I've been going through one of my metal/grind obsessive phases again lately, and it's right on time when struck by something as righteously genre busting as this. I suppose that's the true measure of greatness for any piece of work--in the end, who needs to hear it? Just the nut-cases who obsess over one particular genre with a psychotic intensity or those of us who diversify? The complex tech/jazz metal that is Behold...The Arctopus breaks the barriers. I simply had no idea human beings could play this fast and still keep everything so succinctly in place. There veins must be rotting from the inside out with ice-streaked flesh sores by now.

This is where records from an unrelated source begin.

(* ===== verification/Fork.v ===== *)
(** Copy-on-write fork: user/lib/fork.c and user/lib/syscall_lib.c, as the
    running environment executes it on the kernel.

    A system call of the program is the handler of kern/syscall_all.c on the
    kernel state, seen through its [int] result ([msyscall]).  [vpd] and [vpt]
    are the views of the running environment's page directory and tables that
    [do_tlb_miss] sets up at UVPT; reading them gives the entries themselves.
    The program's own registers and stack are not part of the state. *)
From S2P Require Import Prelude Mmu Queue Memory Pmap VmSteps Disk Env Sched Tlbex Syscall.

(** The address of [cow_entry] in the program *)
Class ForkSymbols := cow_entry_addr : Z.

Section fork.
Context `{LinkerSymbols, VoidResult, ForkSymbols}.

(** [panic_on] of a system call's result in a program *)
Definition user_panic_on (m : M kernel Z) : M kernel unit :=
  r <- result m ;; if r =? 0 then ret tt else panic "user_panic".

(** [try] of a system call's result *)
Definition user_try (m : M kernel Z) : M kernel unit :=
  r <- result m ;; if negb (r =? 0) then err r else ret tt.

Definition vpd (i : Z) : M kernel Z :=
  d <- gets (λ k, cur_pgdir (pm k)) ;; onp (rd (d + 4 * i)).

Definition vpt (n : Z) : M kernel Z :=
  pde <- vpd (n / 1024) ;;
  if negb (has pde PTE_V) then panic "not a valid pte"
  else
    t <- onp (KADDR (PTE_ADDR pde)) ;;
    onp (rd (t + 4 * (n mod 1024))).

Definition duppage (envid vpn : Z) : M kernel unit :=
  let addr := u32 (vpn * BY2PG) in
  pte <- vpt vpn ;;
  let perm := Z.land pte 0x3FF in
  if has perm PTE_W && negb (has perm PTE_COW) && negb (has perm PTE_LIBRARY) then
    let perm := Z.lor (Z.lxor perm PTE_W) PTE_COW in
    user_panic_on (sys_mem_map 0 addr envid addr perm) ;;
    user_panic_on (sys_mem_map 0 addr 0 addr perm)
  else
    user_panic_on (sys_mem_map 0 addr envid addr perm).

(** One round of the loop over the pages below USTACKTOP *)
Definition fork_page (child i : Z) : M kernel unit :=
  pde <- vpd (PDX (i * BY2PG)) ;;
  if has pde PTE_V then
    pte <- vpt i ;;
    if has pte PTE_V then duppage child i else ret tt
  else ret tt.

(** The call in the parent; the child resumes behind [syscall_exofork] with
    the result 0 and returns 0. *)
Definition fork : M kernel Z :=
  c <- cur ;;
  v <- get_env c ;;
  (if negb (env_user_tlb_mod_entry v =? cow_entry_addr)
   then user_try (sys_set_tlb_mod_entry 0 cow_entry_addr) else ret tt) ;;
  child <- result sys_exofork ;;
  let child := u32 child in
  if child =? 0 then ret 0
  else
    for_each (seqZ 0 (Z.shiftr USTACKTOP PGSHIFT)) (fork_page child) ;;
    user_try (sys_set_tlb_mod_entry child cow_entry_addr) ;;
    user_try (sys_set_env_status child ENV_RUNNABLE) ;;
    ret child.

(** The handler of copy-on-write faults; [tf] is the address of the saved
    context.  Both pages of the copy are whole pages, so the [memcpy] copies
    page contents.  When [syscall_set_trapframe] succeeds, it resumes the
    interrupted program. *)
Definition cow_entry (tf : Z) : M kernel unit :=
  va <- user_load (u32 (tf + 4 * 36)) ;;
  pte <- vpt (VPN va) ;;
  let perm := Z.land pte 0x3FF in
  if negb (has perm PTE_COW) then panic "user_panic"
  else
    let perm := Z.lor (Z.lxor perm PTE_COW) PTE_W in
    user_panic_on (sys_mem_alloc 0 UCOW perm) ;;
    src <- user_pa (ROUNDDOWN va BY2PG) false ;;
    dst <- user_pa UCOW true ;;
    onp (modify (set_mem (copy_page dst src))) ;;
    _ <- result (sys_mem_map 0 UCOW 0 va perm) ;;
    _ <- result (sys_mem_unmap 0 UCOW) ;;
    λ k, match sys_set_trapframe 0 tf k with
         | Ok _ k' => UserMode k'
         | Err _ _ => Panic "user_panic"
         | Panic w => Panic w
         | Fault w => Fault w
         | UserMode k' => UserMode k'
         end.
End fork.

This isn't possible, is it? Arctopocalypse Now, Warmageddon Later (Epicine Sound System) is some sort of masterpiece (2 tracks, 11 mins on 3" CD) for fans of Slayer, early Metallica, Lightning Bolt and King Crimson, but dare I say these lads say more in a tiny space of time, sans vocals, than most of the above ever did in a lifetime.
Speaking of crankin' it up and turnin' it out, grind purists might respond more kindly to Necrophagist, whose Epitaph (Relapse) is an ear rupturing sonic mortar shell featuring drill-hammer riffs punctuated by ornate electric lead after ornate electric lead. Guttural vocals, relentless metal assaults and the endless battery of loop-to-loop rollercoaster solos make this one trick pony a pretty fun ride. Not necessarily better than the solo drum machine backed debut, Onset of Putrefaction (a Carcass reference?), but at least it's a full band now.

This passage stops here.